Tuesday, September 06, 2016

No going back: Why decentralisation is the future for Syria - European Council on Foreign Relations

POLICY RECOMMENDATIONS

  • Syria should adopt a decentralised political system based on the transfer of power away from Damascus and towards the governorate and district levels. Kurdish regions should get a special status with enhanced powers, as part of asymmetric decentralisation.
  • While decentralisation is implemented and communities are recognised as political actors, the central state should retain a monopoly on a number of key sovereign attributes including defence, foreign affairs, and the printing of money.
  • Syria’s official name should no longer contain the word “Arab”. This symbolic move would be in line with the overwhelming number of Arabic countries, including Iraq and Lebanon, and would send a positive signal to non-Arab Syrians.
  • The state should teach all children from minority groups in their mother tongue. In Kurdish areas in the northeast, and Kurdish-majority districts of Damascus and Aleppo, schools should teach in Kurdish as well as Arabic.
  • The state should ensure that it uses its available tools to limit geographic disparities in economic development. For instance, access to employment in each governorate should be based on its share of the country’s total population.

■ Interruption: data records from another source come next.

(** An observer that spoke once shows no continuity. *)
Lemma single_statements_uptime os context subject incarnation :
  NoDup (ob_observer <$> os) → 0 < witness_threshold context subject →
  me_uptime_valid (evaluate subject incarnation context (record_all os context empty_ledger)) = false.
Proof.
  intros Hn Hz. set (l := record_all os context empty_ledger).
  destruct (evaluate_counts subject incarnation context l ltac:(lia)) as [-> _]. apply Z.leb_gt.
  assert (filter continuous (counted_entries subject incarnation context l true) = []) as ->; [|done].
  destruct (filter _ _) as [|e rest] eqn:E; [done|]. exfalso.
  assert (He : e ∈ filter continuous (counted_entries subject incarnation context l true)) by (rewrite E; left).
  apply list_elem_of_filter in He as [Hs%Z.leb_le (Hk & _)%elem_of_counted].
  unfold kMinContinuityObservations in Hs.
  destruct (size_ge_2 (lr_attestations e.2)) as (d1 & d2 & H1 & H2 & Hne); [lia|].
  destruct (record_all_from_history os context _ _ Hk) as [_ Hd].
  destruct (Hd d1 H1) as (o1 & Ho1 & <- & (_ & _ & _ & E1 & _)).
  destruct (Hd d2 H2) as (o2 & Ho2 & <- & (_ & _ & _ & E2 & _)). apply Hne. f_equal.
  apply list_elem_of_lookup in Ho1 as [i Hi]. apply list_elem_of_lookup in Ho2 as [j Hj].
  assert (i = j) as ->; [|congruence].
  eapply NoDup_lookup; [exact Hn|rewrite list_lookup_fmap, Hi; cbn; by rewrite E1|].
  rewrite list_lookup_fmap, Hj. cbn. by rewrite E2.
Qed.

(** an edited file asserts continuity nobody signed. Let each of enough
    committee members have signed exactly one attestation of a node, so that the
    ledger does not state continuity. A file with those statements and one
    made-up digest added to each record's list passes [restore], and the
    restored ledger states continuity. (The header promises that a tampered file
    cannot assert a fact the mesh never made; only the latest statement of a
    record is signed, the digest list is not checked against anything.) *)
Theorem edited_file_fakes_continuity (context : MeshFactContext) (subject : NodeId)
    (incarnation : IncarnationId) (os : list EligibilityObservation) (forged : Digest) :
  context_ok context → NoDup (ob_observer <$> os) →
  Forall (λ o, vouches context subject incarnation (ob_observer o) Attestation o ∧
               ob_attestation_digest o ≠ forged) os →
  0 < witness_threshold context subject <= Z.of_nat (length os) →
  me_uptime_valid (evaluate subject incarnation context (record_all os context empty_ledger)) = false ∧
  ∃ l, restore ((λ o, mkPersisted o [ob_attestation_digest o; forged] incarnation) <$> os)
         context empty_ledger = (true, l) ∧
    me_uptime_valid (evaluate subject incarnation context l) = true.
Proof.
  intros Hc Hn Hos [Hz Hlen]. rewrite Forall_forall in Hos. split.
  { apply single_statements_uptime; [done|lia]. }
  set (ps := _ <$> os).
  set (f p := mkLedgerRecord (ps_latest p) (list_to_set (ps_attestations p)) (ps_incarnation p)).
  set (L := (λ p, (observation_key (ps_latest p), f p)) <$> ps).
  assert (Hp : ∀ p, p ∈ ps → ∃ o, o ∈ os ∧ p = mkPersisted o [ob_attestation_digest o; forged] incarnation).
  { intros p (o & -> & Ho)%list_elem_of_fmap. by exists o. }
  assert (Hkeys : NoDup ((λ p, observation_key (ps_latest p)) <$> ps)).
  { apply (NoDup_fmap_1 key_observer). subst ps. rewrite <-!list_fmap_compose. exact Hn. }
  exists (mkLedger (list_to_map L) ∅). split.
  - unfold restore. rewrite (restore_records_spec context f); [by rewrite map_union_empty| |done|].
    2:{ intros p _. apply lookup_empty. }
    intros p (o & Ho & ->)%Hp. destruct (Hos o Ho) as [(Hr & _ & Hi & _ & Hk) Hd]. unfold restored_record.
    cbn [ps_latest ps_attestations ps_incarnation]. rewrite bool_decide_eq_true_2 by by apply probe_accepts.
    rewrite Hi, Z.eqb_refl, Hk. cbn [negb length]. change (kMaxContinuityAttestations <? _) with false. cbv iota.
    rewrite bool_decide_eq_false_2; [done|]. cbn. set_solver.
  - assert (HL : ∀ e, e ∈ L → counts subject incarnation context e = true ∧ is_attestation e = true ∧ continuous e).
    { intros e (p & -> & (o & Ho & ->)%Hp)%list_elem_of_fmap. destruct (Hos o Ho) as [(Hr & Hs & Hi & _ & Hk) Hd].
      apply refuses_none in Hr as (_ & He & _ & Hm & _).
      unfold counts, is_attestation, continuous, is_observer_in, key_epoch, key_subject, key_observer, key_kind.
      cbn -[Z.leb]. rewrite He, Hs, Hk, !Z.eqb_refl, !bool_decide_eq_true_2 by done.
      split; [done|]. split; [done|]. rewrite union_empty_r_L.
      rewrite size_union, !size_singleton by set_solver. done. }
    assert (Hnd : NoDup L.*1) by (subst L; rewrite <-list_fmap_compose; exact Hkeys).
    destruct (evaluate_counts subject incarnation context (mkLedger (list_to_map L) ∅) ltac:(lia)) as [-> _].
    apply Z.leb_le. unfold counted_entries. rewrite (entries_of_list L ∅ Hnd).
    rewrite (filter_id (λ e, counts _ _ _ e = true)) by (apply Forall_forall; intros e He; by apply HL).
    rewrite (filter_id (λ e, is_attestation e = true)) by (apply Forall_forall; intros e He; by apply HL).
    rewrite filter_id by (apply Forall_forall; intros e He; by apply HL).
    subst L ps. rewrite !length_fmap. lia.
Qed.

Where possible, the same rule should apply to public investments.
  • Oil export revenue should be reallocated, guaranteeing a proportion equal to each province’s population, on the principle that oil resources are equally owned by the entire country.
  • Sectarian and ethnic communities should get some form of political representation at the central level. A bicameral system could be a solution. However, the Russian proposal to appoint government members on the basis of their religious or ethnic affiliation would go too far in terms of institutionalising these divisions, and would be a recipe for gridlock. Instead, community representation should be pushed at the legislative level, in an upper house tasked with monitoring and control and with preventing discrimination. At the executive level, there should be no appointments or allocation of official positions based on sectarian or ethnic affiliations.

bth: this is their recommendation. The article is worth a full read especially the polling data. Frankly I do not see how these recommendations will be implemented when one looks at the polling data which shows the regime held territories to be against decentralization and the arab populations regardless of area of control opposed to power sharing. These key matters appear to remain unresolved.